Definition overlaps (left right : Placement) : bool :=
  (reservation_start left <? reservation_end right)
  && (reservation_start right <? reservation_end left).

Definition hard_deadline (a : PlanActivity) (r : DayPlanRequest) : option Z :=
  match pa_deadline a with
  | None => None
  | Some d =>
      let deadline := utc d in
      if pa_recover_missed_deadline a && (deadline <? utc (dr_window_start r)) then None
      else Some deadline
  end.

Definition opt_le (lo : option datetime) (t : Z) : bool :=
  match lo with None => true | Some d => utc d <=? t end.
Definition opt_ge (hi : option Z) (t : Z) : bool :=
  match hi with None => true | Some u => t <=? u end.

Definition satisfies_time_bounds (p : Placement) (r : DayPlanRequest) : bool :=
  let a := pl_activity p in
  let starts_at := utc (pl_starts_at p) in
  let ends_at := utc (pl_ends_at p) in
  opt_le (pa_earliest_start a) starts_at
  && opt_ge (utc <$> pa_latest_end a) ends_at
  && opt_ge (hard_deadline a r) ends_at.

(** ** Fixed and protected reservations *)

Inductive FixedResult :=
| FixedPlacements (placements : list Placement)
| FixedConflicts (conflicts : gset string).

Definition fixed_key (r : DayPlanRequest) (a : PlanActivity) : datetime :=
  default (dr_window_start r) (pa_fixed_start a).

(** Tuple comparison of [(fixed_start or window_start, activity_id)]. *)
Definition fixed_ltb (r : DayPlanRequest) (a b : PlanActivity) : bool :=
  if dt_eqb (fixed_key r a) (fixed_key r b)
  then String.ltb (pa_activity_id a) (pa_activity_id b)
  else dt_ltb (fixed_key r a) (fixed_key r b).

Definition fixed_placement (r : DayPlanRequest) (counts : gmap string Z) (a : PlanActivity) :
    Placement :=
  let starts_at := fixed_key r a in
  {| pl_activity := a;
     pl_starts_at := starts_at;
     pl_ends_at := default starts_at (pa_fixed_end a);
     pl_score := score_activity a r starts_at (count_of counts (pa_activity_id a)) |}.

Definition outside_window (p : Placement) (r : DayPlanRequest) : bool :=
  (reservation_start p <? utc (dr_window_start r))
  || (utc (dr_window_end r) <? reservation_end p).

Definition place_fixed_step (r : DayPlanRequest) (counts : gmap string Z)
    (st : list Placement * gset string) (a : PlanActivity) : list Placement * gset string :=
  let '(placements, conflicts) := st in
  let p := fixed_placement r counts a in
  let conflicts :=
    if outside_window p r then {[pa_activity_id a]} ∪ conflicts else conflicts in
  let conflicts :=
    if negb (satisfies_time_bounds p r) then {[pa_activity_id a]} ∪ conflicts else conflicts in
  let conflicts :=
    foldl (λ c existing,
             if overlaps p existing then {[pa_activity_id a; pl_id existing]} ∪ c else c)
      conflicts placements in
  (placements ++ [p], conflicts).

Definition fixed_activities (r : DayPlanRequest) : list PlanActivity :=
  py_sorted (fixed_ltb r) (filter (λ a, pa_flexibility a ≠ FLEXIBLE) (dr_activities r)).

Definition place_fixed (r : DayPlanRequest) (counts : gmap string Z) : FixedResult :=
  let fixed := fixed_activities r in
  let '(placements, conflicts) := foldl (place_fixed_step r counts) ([], ∅) fixed in
  if bool_decide (conflicts = ∅) then FixedPlacements placements else FixedConflicts conflicts.

(** ** Flexible placement *)

(** [max] and [min] over optional bounds, as the running [lower] and [upper]. *)
Definition placement_bounds (a : PlanActivity) (r : DayPlanRequest) (placements : list Placement) :
    option (Z * Z) :=
  let lower := utc (dr_window_start r) + minutes (pa_travel_minutes_before a) in
  let lower :=
    match pa_earliest_start a with None => lower | Some d => Z.max lower (utc d) end in
  let predecessors := filter (λ p, pl_id p ∈ pa_dependencies a) placements in
  if negb (bool_decide (size (list_to_set (map pl_id predecessors) : gset string)
                        = size (list_to_set (pa_dependencies a) : gset string)))
  then None
  else
    let lower := foldl (λ lo p, Z.max lo (utc (pl_ends_at p))) lower predecessors in
    let upper :=
      utc (dr_window_end r) - minutes (pa_duration_minutes a + pa_travel_minutes_after a) in
    let upper :=
      match pa_latest_end a with
      | None => upper
      | Some d => Z.min upper (utc d - minutes (pa_duration_minutes a))
      end in
    let upper :=
      match hard_deadline a r with
      | None => upper
      | Some deadline => Z.min upper (deadline - minutes (pa_duration_minutes a))
      end in
    let upper :=
      foldl (λ hi successor,
               if bool_decide (pa_activity_id a ∈ pa_dependencies (pl_activity successor))
               then Z.min hi (utc (pl_starts_at successor) - minutes (pa_duration_minutes a))
               else hi) upper placements in
    Some (lower, upper).

Definition candidate (z : zone) (a : PlanActivity) (r : DayPlanRequest) (counts : gmap string Z)
    (starts_at : Z) : Placement :=
  let local_start := astimezone z starts_at in
  {| pl_activity := a;
     pl_starts_at := local_start;
     pl_ends_at := astimezone z (starts_at + minutes (pa_duration_minutes a));
     pl_score := score_activity a r local_start (count_of counts (pa_activity_id a)) |}.

Definition is_free (placements : list Placement) (c : Placement) : bool :=
  forallb (λ existing, negb (overlaps c existing)) placements.

Definition better (best : option Placement) (c : Placement) : bool :=
  match best with
  | None => true
  | Some b => sb_total (pl_score b) <? sb_total (pl_score c)
  end.

(** The [while starts_at <= upper] loop; the fuel is the number of grid minutes. *)
Fixpoint scan (fuel : nat) (z : zone) (a : PlanActivity) (r : DayPlanRequest)
    (placements : list Placement) (counts : gmap string Z) (upper starts_at : Z)
    (best : option Placement) : option Placement :=
  match fuel with
  | O => best
  | S fuel' =>
      if starts_at <=? upper then
        let c := candidate z a r counts starts_at in
        let best := if is_free placements c && better best c then Some c else best in
        scan fuel' z a r placements counts upper (starts_at + minutes 1) best
      else best
  end.

Definition grid_size (lower upper : Z) : nat := Z.to_nat ((upper - lower) / minute + 1).

Definition best_placement (z : zone) (a : PlanActivity) (r : DayPlanRequest)
    (placements : list Placement) (counts : gmap string Z) : option Placement :=
  match placement_bounds a r placements with
  | None => None
  | Some (lower, upper) =>
      scan (grid_size lower upper) z a r placements counts upper lower None
  end.

Definition sorted_ids (s : gset string) : list string := py_sorted String.ltb (elements s).

Definition by_id (a b : PlanActivity) : bool :=
  String.ltb (pa_activity_id a) (pa_activity_id b).

(** Key [(-score.total, starts_at, activity_id)] of the [min] over candidates. *)
Definition candidate_ltb (p q : Placement) : bool :=
  if sb_total (pl_score p) =? sb_total (pl_score q) then
    if utc (pl_starts_at p) =? utc (pl_starts_at q) then String.ltb (pl_id p) (pl_id q)
    else utc (pl_starts_at p) <? utc (pl_starts_at q)
  else sb_total (pl_score q) <? sb_total (pl_score p).

Abbreviation flexible_dict := (list (string * PlanActivity)).

Definition deps_within (ids : gset string) (a : PlanActivity) : bool :=
  bool_decide (Forall (λ d, d ∈ ids) (pa_dependencies a)).

Definition missing_entry (all_ids : gset string) (a : PlanActivity) : UnscheduledActivity :=
  {| ua_activity_id := pa_activity_id a;
     ua_reason := MISSING_DEPENDENCY;
     ua_detail := "Dependency does not exist in this canonical snapshot.";
     ua_blocking_activity_ids := sorted_ids (list_to_set (pa_dependencies a) ∖ all_ids) |}.

Definition capacity_entry (a : PlanActivity) : UnscheduledActivity :=
  {| ua_activity_id := pa_activity_id a;
     ua_reason := NO_CAPACITY;
     ua_detail := "No nonconflicting minute interval satisfies all hard constraints.";
     ua_blocking_activity_ids := [] |}.

Definition blocked_entry (scheduled_ids : gset string) (a : PlanActivity) : UnscheduledActivity :=
  {| ua_activity_id := pa_activity_id a;
     ua_reason := DEPENDENCY_UNSCHEDULED;
     ua_detail := "A required dependency was not scheduled.";
     ua_blocking_activity_ids := sorted_ids (list_to_set (pa_dependencies a) ∖ scheduled_ids) |}.

(** Loop state of [place_flexible]. *)
Record FlexState := {
  fs_flexible : flexible_dict;
  fs_placements : list Placement;
  fs_scheduled : gset string;
  fs_unscheduled : list UnscheduledActivity
}.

▬▬▬▬▬▬

* [PROBLEM STATEMENT] From the records, copy out each line that includes the string "lower".

* [WRITTEN ANSWER]
(** [max] and [min] over optional bounds, as the running [lower] and [upper]. *)
  let lower := utc (dr_window_start r) + minutes (pa_travel_minutes_before a) in
  let lower :=
    match pa_earliest_start a with None => lower | Some d => Z.max lower (utc d) end in
    let lower := foldl (λ lo p, Z.max lo (utc (pl_ends_at p))) lower predecessors in
    Some (lower, upper).
Definition grid_size (lower upper : Z) : nat := Z.to_nat ((upper - lower) / minute + 1).
  | Some (lower, upper) =>
      scan (grid_size lower upper) z a r placements counts upper lower None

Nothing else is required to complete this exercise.